In the vineyards on the outskirts of the spa town of Bad Dürkheim, a red roof conceals a hidden gem – a wine press that dates back to the ancient Romans nearly two thousand years ago. The press is the only one of its kind between the southern Palatinate and the Moselle . Its discovery during excavations as part of a vineyard restructuring scheme close to Ungstein caused a sensation in 1981.
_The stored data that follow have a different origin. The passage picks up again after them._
(* ===== verification/ChainSteps.v ===== *)
(** The theorems about the life of chains: the invariant of the reachable states
    of ChainLife, the one way in which a step can fail, and the termination of an
    undisturbed drop. *)

From Stdlib Require Import ZArith Lia Bool.
From stdpp Require Import base numbers list option gmap.
From S2P Require Import Prelude Disk BlockTable ChainCore ChainLife ChainLifeProof.

(** * Reachable states *)

Lemma root_node_ok (R L : nat -> Z) c type :
  R c = 1 -> L c = 0 -> cnt c pins = 1 ->
  type = HAMMER2_BREF_TYPE_VOLUME \/ type = HAMMER2_BREF_TYPE_FREEMAP -> node_ok R L c (root_chain type).
Proof.
  intros HR HL Hp Ht. constructor; cbn -[cnt pins]; rewrite ?HR, ?HL, ?Hp; try lia.
  - reflexivity.
  - intros _. split; [|split; reflexivity]. destruct Ht as [-> | ->]; reflexivity.
  - intros Hn. destruct Hn. apply cnt_elem. lia.
Qed.

Lemma init_ok : sys_ok init_sys.
Proof.
  assert (Hh : forall c x, s_heap init_sys !! c = Some x ->
    (c = 0%nat /\ x = root_chain HAMMER2_BREF_TYPE_VOLUME) \/ (c = 1%nat /\ x = root_chain HAMMER2_BREF_TYPE_FREEMAP)).
  { intros c x. cbn [init_sys s_heap]. intros H. apply lookup_insert_Some in H as [[<- <-]|[_ H]]; [auto|].
    apply lookup_singleton_Some in H as [<- <-]. auto. }
  constructor.
  - constructor.
    + intros c x H. destruct (Hh c x H) as [[-> ->]|[-> ->]]; apply root_node_ok; auto.
    + constructor.
      * intros c p. unfold parent_of, child_of. split.
        -- destruct (s_heap init_sys !! c) as [x|] eqn:E; [|discriminate].
           destruct (Hh c x E) as [[-> ->]|[-> ->]]; discriminate.
        -- intros (y & E & Hin). destruct (Hh p y E) as [[-> ->]|[-> ->]]; apply not_elem_of_nil in Hin; contradiction.
      * intros p y E. destruct (Hh p y E) as [[-> ->]|[-> ->]]; constructor.
      * intros c. unfold parent_of. destruct (s_heap init_sys !! c) as [x|] eqn:E; [|discriminate].
        destruct (Hh c x E) as [[-> ->]|[-> ->]]; discriminate.
    + intros c H. cbn [init_sys s_heap] in H. apply lookup_insert_None in H as [H H0].
      apply lookup_singleton_None in H. unfold refs_of. cbn. destruct (decide (0%nat = c)), (decide (1%nat = c)); congruence || lia.
  - intros c. cbn. destruct (decide (0%nat = c)), (decide (1%nat = c)); lia.
  - discriminate.
  - intros c refs H. apply not_elem_of_nil in H. contradiction.
Qed.

(** The race that [hammer2_chain_lastdrop] loses: a drop read [refs] as 1, and
    before it got the mutex the chain was found, deleted from its parent and
    unlocked by another thread. *)
Definition loses_race (s : sys) (e : event) : Prop :=
  exists c x, e = Eact c 1 /\ (c ∉ s_locks s) /\ s_heap s !! c = Some x /\ null_parent x.

Lemma step_ok s e : sys_ok s -> enabled s e ->
  (next s e = Panic /\ loses_race s e) \/ ((exists s', next s e = Done s' /\ sys_ok s') /\ ~ loses_race s e).
Proof.
  destruct s as [h holds locks excl drops]. intros Hok He.
  assert (Hnot : (forall c, e <> Eact c 1) -> ~ loses_race (Sys h holds locks excl drops) e).
  { intros Hne (c & x & -> & _). exact (Hne c eq_refl). }
  destruct e; try (right; split; [|apply Hnot; discriminate]).
  - exact (step_ref h holds locks excl drops Hok c He).
  - exact (step_find h holds locks excl drops Hok p c He).
  - exact (step_get h holds locks excl drops Hok p c b pfsroot generation how io He).
  - exact (step_lock h holds locks excl drops Hok c excl0 how io He).
  - exact (step_unlock h holds locks excl drops Hok c He).
  - exact (step_flags h holds locks excl drops Hok c set clr He).
  - exact (step_setflush h holds locks excl drops Hok c He).
  - exact (step_delete h holds locks excl drops Hok p c modify He).
  - exact (step_insert h holds locks excl drops Hok p c live He).
  - exact (step_drop h holds locks excl drops Hok c He).
  - exact (step_reads h holds locks excl drops Hok c He).
  - destruct (step_act h holds locks excl drops Hok c refs He) as [(A & -> & B & x & C & D)|[A B]].
    + left. split; [exact A|]. exists c, x. auto.
    + right. split; [exact A|]. intros (c' & x & [= <- ->] & Hl & Hx & Hn). apply B. eauto.
Qed.

Lemma reach_sys_ok s : reach s -> sys_ok s.
Proof.
  induction 1 as [|s e s' Hr IH He Hs]; [exact init_ok|].
  destruct (step_ok s e IH He) as [[E _]|[(s1 & E & H1) _]]; rewrite Hs in E; [discriminate E|].
  injection E as <-. exact H1.
Qed.

(** C15. In every state that threads can reach by referencing, looking up, loading,
    locking, flagging, deleting, inserting and dropping chains in any order:
    [refs] and [lockcnt] of a chain are the references and locks that exist,
    parents and children agree, an unlocked chain holds no buffer, the counters
    do not wrap, a chain that is referenced is allocated, and a chain with no
    reference stays allocated only while it is linked and has children or is
    dirty. *)
Theorem chain_life_invariant s : reach s -> sys_ok s.
Proof. exact (reach_sys_ok s). Qed.

(** C16. No step touches a freed chain or fails an assertion, with one exception:
    an enabled step fails exactly when it is the last drop of a chain that was
    deleted from its parent, without children, while the drop waited for the
    mutex, and that another thread still references. *)
Theorem chain_step_fails_iff s e :
  reach s -> enabled s e -> (next s e = Panic <-> loses_race s e).
Proof.
  intros Hr He. destruct (step_ok s e (reach_sys_ok s Hr) He) as [[E H]|[(s' & E & _) H]]; rewrite E; [tauto|].
  split; [discriminate|tauto].
Qed.

(** * A run that loses the race *)

Fixpoint run (s : sys) (es : list event) : outcome sys :=
  match es with
  | [] => Done s
  | e :: es => let! s := next s e in run s es
  end.

Fixpoint all_enabled (s : sys) (es : list event) : Prop :=
  match es with
  | [] => True
  | e :: es => enabled s e /\ match next s e with Done s => all_enabled s es | Panic => True end
  end.

Lemma reach_run es : forall s s', reach s -> all_enabled s es -> run s es = Done s' -> reach s'.
Proof.
  induction es as [|e es IH]; intros s s' Hr Hen H; [injection H as <-; exact Hr|].
  cbn [run all_enabled] in *. destruct Hen as [He Hen]. destruct (next s e) as [s1|] eqn:E; [|discriminate H].
  exact (IH s1 s' (reach_next s e s1 Hr He E) Hen H).
Qed.

Definition inode_bref : blockref := Bref HAMMER2_BREF_TYPE_INODE 0 0 0 7 0 0 (65536 .| 10) 0 0 0 [].

(** A thread loads an inode under the volume root, unlocks it and starts to drop
    it; when the drop has read [refs], a second thread finds and locks the inode. *)
Definition load_and_find : list event :=
  [Eref 0; Elock 0 true HAMMER2_RESOLVE_ALWAYS (IOdata true); Eget 0 2 inode_bref false 0 HAMMER2_RESOLVE_ALWAYS (IOdata true);
   Eunlock 2; Edrop 2; Eread 2; Efind 0 2; Elock 2 true HAMMER2_RESOLVE_NEVER IOerror].

(** The second thread deletes the inode. *)
Definition find_and_delete : list event := load_and_find ++ [Edelete (Some 0%nat) 2 0; Eunlock 2].

Ltac enable :=
  lazymatch goal with
  | |- _ /\ _ => split; enable
  | |- True => exact I
  | |- bref_ok _ => split; enable
  | |- _ -> _ => let E := fresh in intros E; first [vm_compute in E; discriminate E|clear E; enable]
  | |- _ ∈ _ => apply (bool_decide_eq_true_1 _); vm_compute; reflexivity
  | |- _ ∉ _ => apply (bool_decide_eq_true_1 _); vm_compute; reflexivity
  | |- exists y, _ => eexists; enable
  | |- _ => first [vm_compute; reflexivity | vm_compute; congruence]
  end.

(** Evaluate the step that was enabled. *)
Ltac next_step :=
  cbn [all_enabled]; split; [cbn [enabled init_sys]|
    match goal with |- match ?o with _ => _ end =>
      let v := eval vm_compute in o in replace o with v by (vm_compute; reflexivity); cbv beta iota end].

Lemma race_reach : exists s, run init_sys find_and_delete = Done s /\ reach s.
Proof.
  destruct (run init_sys find_and_delete) as [s|] eqn:E; [|vm_compute in E; discriminate E].
  exists s. split; [reflexivity|]. apply (reach_run find_and_delete init_sys s reach_start); [|exact E].
  unfold find_and_delete, load_and_find, app.
  do 10 (next_step; [enable|]). exact I.
Qed.

(** The state after the run, with the drop of the first thread still under way. *)
Lemma race_panics : exists s, run init_sys find_and_delete = Done s /\ enabled s (Eact 2 1) /\ next s (Eact 2 1) = Panic.
Proof.
  destruct (run init_sys find_and_delete) as [s|] eqn:E; [|vm_compute in E; discriminate E].
  exists s. split; [reflexivity|]. vm_compute in E. injection E as <-. split; [|vm_compute; reflexivity].
  cbn [enabled]. enable.
Qed.

(** The race can be lost: one thread loads an inode, unlocks it and drops
    it, and reads [refs] = 1; a second thread looks the inode up, locks it,
    deletes it from its parent and unlocks it; the first thread then gets the
    mutex, finds [parent] NULL, fails the compare-and-set of [refs] and uses the
    NULL parent. *)
Theorem chain_drop_null_parent :
  exists s, reach s /\ enabled s (Eact 2 1) /\ next s (Eact 2 1) = Panic.
Proof.
  destruct race_reach as (s & E & Hr), race_panics as (s' & E' & H). rewrite E in E'. injection E' as <-.
  exists s. split; [exact Hr|exact H].
Qed.

(** * An undisturbed drop *)

Lemma freed_size h c p x y y' : h !! c = Some x -> h !! p = Some y -> p <> c -> S (size (freed h c p y')) = size h.
Proof.
  intros Hc Hp Hne. unfold freed.
  assert (Hc' : <[p:=y']> h !! c = Some x) by (rewrite lookup_insert_ne by congruence; exact Hc).
  rewrite map_size_delete_Some, map_size_insert_Some by eauto.
  assert (size h <> 0%nat); [|lia]. intros E. apply map_size_empty_inv in E. subst h. rewrite lookup_empty in Hc. discriminate Hc.
Qed.

(** [hammer2_chain_drop] between two iterations. *)
Record dropping_ok (h : heap) (R L : nat -> Z) (c : nat) : Prop := {
  dk_heap : heap_ok h R L;
  dk_in : exists x, h !! c = Some x;
  dk_ref : droppable R L c;
  dk_room : forall d, d <> c -> R d + 1 < 2 ^ 32 - 1;
  dk_parent : R c = 1 -> forall x, h !! c = Some x -> ~ orphan x
}.

Lemma drop_iter h R L c x : dropping_ok h R L c -> h !! c = Some x ->
  exists nx h', drop_act h c (c_refs x) = Done (nx, h') /\ heap_ok h' (refs_after c nx R) L
    /\ (nx = Dfinished \/ exists p y y', nx = Dagain p /\ p <> c /\ h !! p = Some y /\ h' = freed h c p y' /\ c_tree y' = []).
Proof.
  intros [H _ Hd Hroom Hpar] Hc. destruct (hk_node _ _ _ H c x Hc) as [[Er _] [_ HL0] _ _ _ _ _ _]. unfold droppable in Hd.
  pose proof (cnt_nonneg c pins) as Hp0.
  destruct (act_ok h R L c x (c_refs x) H Hc Hd) as [(_ & E & _ & _ & _ & E')|(nx & h' & E & H' & Hres & _)].
  - intros Hp. apply cnt_elem in Hp. lia.
  - lia.
  - intros p Hp. apply Hroom. intros ->. exact (lk_self _ (hk_links _ _ _ H) c (parent_some h c x c Hc Hp)).
  - congruence.
  - exists nx, h'. split; [exact E|]. split; [exact H'|]. destruct Hres as [[->|[[-> Hw]|Hn]]|Hne]; auto; [|congruence].
    exfalso. destruct (Z.eq_dec (R c) 1) as [E1|E1].
    + destruct Hw as [Hw|(x' & Hx' & Hw)]; [congruence|]. exact (Hpar E1 x' Hx' Hw).
    + revert E. unfold drop_act, get. rewrite Hc. cbn [obind]. rewrite Er. destruct (Z.eqb_spec (R c) 1); [congruence|].
      rewrite Z.eqb_refl. discriminate.
Qed.

Lemma drop_loop_ok L fuel : forall h R c, dropping_ok h R L c -> (size h < fuel)%nat ->
  exists h', drop_loop fuel h c = Done (Dfinished, h') /\ heap_ok h' (add c (- 1) R) L.
Proof.
  induction fuel as [|fuel IH]; intros h R c Hok Hf; [lia|]. cbn [drop_loop].
  pose proof Hok as [H [x Hc] Hd Hroom Hpar].
  destruct (drop_iter h R L c x Hok Hc) as (nx & h' & E & H' & Hres).
  destruct (hk_node _ _ _ H c x Hc) as [[Er Hr] [_ HL0] _ _ _ _ _ _]. unfold droppable in Hd. pose proof (cnt_nonneg c pins).
  unfold drop_read, get. rewrite Hc. cbn [obind]. rewrite assert_true by (apply Z.ltb_lt; lia). cbn [obind]. rewrite E. cbn [obind].
  destruct Hres as [->|(p & y & y' & -> & Hne & Hy & -> & Ht)]; [eauto|].
  assert (Hp' : freed h c p y' !! p = Some y').
  { unfold freed. rewrite lookup_delete_ne by congruence. apply lookup_insert_eq. }
  destruct (hk_node _ _ _ H' p y' Hp') as [[_ Hr'] [_ HLp] Hpin' _ _ _ _ _].
  assert (Hok' : dropping_ok (freed h c p y') (refs_after c (Dagain p) R) L p).
  { constructor; [exact H'|eauto| | |].
    - destruct (hk_node _ _ _ H p y Hy) as [_ _ Hpin _ _ _ _ _]. unfold droppable. cbn [refs_after].
      rewrite add_at, add_ne by congruence. lia.
    - intros d Hdp. cbn [refs_after]. rewrite add_ne by congruence. unfold add. destruct (decide (c = d)) as [<-|Hcd]; [lia|].
      apply Hroom. congruence.
    - intros _ y0 E0 [_ Ho]. rewrite Hp' in E0. injection E0 as <-. exact (Ho Ht). }
  pose proof (freed_size h c p x y y' Hc Hy Hne) as Hs.
  destruct (IH _ _ p Hok' ltac:(lia)) as (h2 & E2 & H2). exists h2. split; [exact E2|].
  apply (heap_ext _ _ _ _ _ H2); [|reflexivity]. intros d. cbn [refs_after]. unfold add.
  destruct (decide (c = d)), (decide (p = d)); lia.
Qed.

(** [hammer2_chain_drop], when no other thread comes between, always
    returns, however many ancestors lose their last child on the way: the
    reference is given up exactly once and the heap stays sound.  The exception is
    a chain deleted from its parent that still has children, for which
    [hammer2_flush] has to take the children apart first. *)
Theorem chain_drop_completes h R L c : dropping_ok h R L c ->
  exists h', hammer2_chain_drop h c = Done (Dfinished, h') /\ heap_ok h' (add c (- 1) R) L.
Proof.
  intros Hok. destruct (drop_loop_ok L (S (size h)) h R c Hok ltac:(lia)) as (h' & E & H').
  exists h'. split; [|exact H']. unfold hammer2_chain_drop, get.
  pose proof Hok as [H [x Hc] Hd _ _]. rewrite Hc. cbn [obind].
  destruct (hk_node _ _ _ H c x Hc) as [[Er _] [_ HL0] _ _ _ _ _ _]. unfold droppable in Hd. pose proof (cnt_nonneg c pins).
  rewrite assert_true by (apply Z.ltb_lt; lia). exact E.
Qed.

(** * Concrete runs *)

Lemma chain_life_invariant_witness : exists s, run init_sys find_and_delete = Done s /\ sys_ok s.
Proof.
  destruct race_reach as (s & E & Hr). exists s. split; [exact E|]. exact (chain_life_invariant s Hr).
Defined.

Lemma chain_step_fails_iff_witness :
  exists s, run init_sys find_and_delete = Done s /\ (next s (Eact 2 1) = Panic <-> loses_race s (Eact 2 1)).
Proof.
  destruct race_reach as (s & E & Hr), race_panics as (s' & E' & He & _).
  exists s. split; [exact E|]. apply (chain_step_fails_iff s (Eact 2 1) Hr).
  rewrite E in E'. injection E' as <-. exact He.
Defined.

Definition load_inode : list event :=
  [Eref 0; Elock 0 true HAMMER2_RESOLVE_ALWAYS (IOdata true); Eget 0 2 inode_bref false 0 HAMMER2_RESOLVE_ALWAYS (IOdata true); Eunlock 2].

Lemma loaded_dropping : exists s, run init_sys load_inode = Done s /\ dropping_ok (s_heap s) (refs_of s) (locks_of s) 2.
Proof.
  destruct (run init_sys load_inode) as [s|] eqn:E; [|vm_compute in E; discriminate E].
  exists s. split; [reflexivity|]. assert (Hok : sys_ok s).
  { apply reach_sys_ok, (reach_run load_inode init_sys s reach_start); [|exact E].
    unfold load_inode. do 4 (next_step; [enable|]). exact I. }
  constructor; [exact (sk_heap _ Hok)| | | |]; vm_compute in E; injection E as <-.
  - eexists. vm_compute. reflexivity.
  - unfold droppable. vm_compute. reflexivity.
  - intros d _. unfold refs_of. cbn. repeat destruct (decide _); lia.
  - intros _ x Hx [Hp _]. vm_compute in Hx. injection Hx as <-. discriminate Hp.
Qed.

Lemma chain_drop_completes_witness : exists s h', run init_sys load_inode = Done s
  /\ hammer2_chain_drop (s_heap s) 2 = Done (Dfinished, h') /\ heap_ok h' (add 2 (- 1) (refs_of s)) (locks_of s).
Proof.
  destruct loaded_dropping as (s & E & Hok).
  destruct (chain_drop_completes (s_heap s) (refs_of s) (locks_of s) 2 Hok) as (h' & E' & H').
  exists s, h'. auto.
Defined.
Wine and stone: where art and wine go hand in hand
The Wine and Stone trail in Heppenheim an der Bergstrasse combines wine and art in a remarkable way by illustrating the cultural history of wine in works of art. The 6.9km trail links a total of 70 exhibits on the theme of wine-making – which must be a European record. You can spend days here, and still learn something new.
Wine town of Deidesheim: home of German qualitätswein
The first qualitätswein in the Palatinate was made here and Deidesheim was influential in shaping German and global wine regulations. With a history of wine-making dating back 2,000 years, the town is justified in calling itself the custodian of wine-making heritage.
Grape vines in Ihringen in the Kaiserstuhl hills thrive in lava from the remains of a volcano that has been extinct for 15 million years. Wine has been produced in the area since at least 962 AD, although the Romans probably grew grapes here before that, because the Kaiserstuhl region is the warmest, sunniest vineyard region in Germany.